*** STUDY MATERIAL ***

(* ===== verification/FinshExpr.v ===== *)
(** * The expressions of the shell: what they mean, and the code for them

    An expression evaluates in a memory to a value, or to the fault of a
    division, a shift or an access. [raw] is the tree of nodes an expression
    stands for, [code_expr] its code. The type of an expression is that of its
    first operand; [typed] are those whose operands are as wide as their use. *)

From Stdlib Require Import ZArith Lia.
From stdpp Require Import base list.
From S2P Require Import RTThread.
From S2P Require Import Prelude.
From S2P Require Import Bytes.
From S2P Require Import FinshVm.
From S2P Require Import FinshVmSpec.
From S2P Require Import Finsh.
From S2P Require Import FinshCompile.
From S2P Require Import FinshCompileSpec.

Inductive expr : Set :=
  | EChar (c : Z)
  | EInt (n : Z)
  | ELong (n : Z)
  | EString (p : Z)
  | ENull
  | EId (r : idref)
  | EBin (op : binop) (a b : expr)
  | ENot (a : expr)
  | EAssign (r : idref) (a : expr)
  | EStore (p a : expr)
  | EPre (up : bool) (i : nat)
  | EPost (up : bool) (i : nat)
  | EDeref (p : expr)
  | EAddr (r : idref)
  | ECall (f : expr) (args : exprs)
with exprs : Set :=
  | ENil
  | ECons (e : expr) (es : exprs).
Scheme expr_mind := Induction for expr Sort Prop
  with exprs_mind := Induction for exprs Sort Prop.
Combined Scheme expr_exprs_ind from expr_mind, exprs_mind.

(** [- a] is [0 - a], the zero a [long]. *)
Definition ENeg (a : expr) : expr := EBin Sub (ELong 0) a.
Definition step_op (up : bool) : binop := if up then Add else Sub.
Fixpoint count_args (es : exprs) : nat := match es with ENil => 0 | ECons _ es => S (count_args es) end.

(** ** Trees of nodes *)

Definition binop_kind (op : binop) : node_kind :=
  match op with
  | Add => FINSH_NODE_SYS_ADD | Sub => FINSH_NODE_SYS_SUB | Mul => FINSH_NODE_SYS_MUL
  | Div => FINSH_NODE_SYS_DIV | Mod => FINSH_NODE_SYS_MOD | And => FINSH_NODE_SYS_AND
  | Or => FINSH_NODE_SYS_OR | Xor => FINSH_NODE_SYS_XOR | Shl => FINSH_NODE_SYS_SHL
  | Shr => FINSH_NODE_SYS_SHR
  end.
Definition sys (k : node_kind) : node_data := mk_data k 0 0 0 id_null.
Definition value_data (k : node_kind) (v : Z) : node_data := mk_data k 0 0 v id_null.
Definition id_data (r : idref) : node_data :=
  mk_data FINSH_NODE_ID 0
    (match r with
     | id_null => 0
     | id_var _ => FINSH_IDTYPE_VAR
     | id_sysvar _ => FINSH_IDTYPE_SYSVAR
     | id_syscall _ => FINSH_IDTYPE_SYSCALL
     end) 0 r.
Fixpoint raw (e : expr) (s : tree unit) : tree unit :=
  match e with
  | EChar c => Node tt (value_data FINSH_NODE_VALUE_CHAR (u8 c)) Leaf s
  | EInt n => Node tt (value_data FINSH_NODE_VALUE_INT (u32 n)) Leaf s
  | ELong n => Node tt (value_data FINSH_NODE_VALUE_LONG (u32 n)) Leaf s
  | EString p => Node tt (value_data FINSH_NODE_VALUE_STRING (u32 p)) Leaf s
  | ENull => Node tt (value_data FINSH_NODE_VALUE_NULL 0) Leaf s
  | EId r => Node tt (id_data r) Leaf s
  | EBin op a b => Node tt (sys (binop_kind op)) (raw a (raw b Leaf)) s
  | ENot a => Node tt (sys FINSH_NODE_SYS_BITWISE) (raw a Leaf) s
  | EAssign r a =>
      Node tt (sys FINSH_NODE_SYS_ASSIGN) (Node tt (id_data r) Leaf (raw a Leaf)) s
  | EStore p a =>
      Node tt (sys FINSH_NODE_SYS_ASSIGN)
        (Node tt (sys FINSH_NODE_SYS_GETVALUE) (raw p Leaf) (raw a Leaf)) s
  | EPre up i =>
      Node tt (sys (if up then FINSH_NODE_SYS_PREINC else FINSH_NODE_SYS_PREDEC))
        (Node tt (id_data (id_var i)) Leaf Leaf) s
  | EPost up i =>
      Node tt (sys (if up then FINSH_NODE_SYS_INC else FINSH_NODE_SYS_DEC))
        (Node tt (id_data (id_var i)) Leaf Leaf) s
  | EDeref p => Node tt (sys FINSH_NODE_SYS_GETVALUE) (raw p Leaf) s
  | EAddr r => Node tt (sys FINSH_NODE_SYS_GETADDR) (Node tt (id_data r) Leaf Leaf) s
  | ECall f args => Node tt (sys FINSH_NODE_SYS_FUNC) (raw f (raws args)) s
  end
with raws (es : exprs) : tree unit :=
  match es with ENil => Leaf | ECons e es => raw e (raws es) end.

*** End of STUDY MATERIAL ***

Each line in the records above that contains the word "ECall" must be copied.

  | ECall (f : expr) (args : exprs)
  | ECall f args => Node tt (sys FINSH_NODE_SYS_FUNC) (raw f (raws args)) s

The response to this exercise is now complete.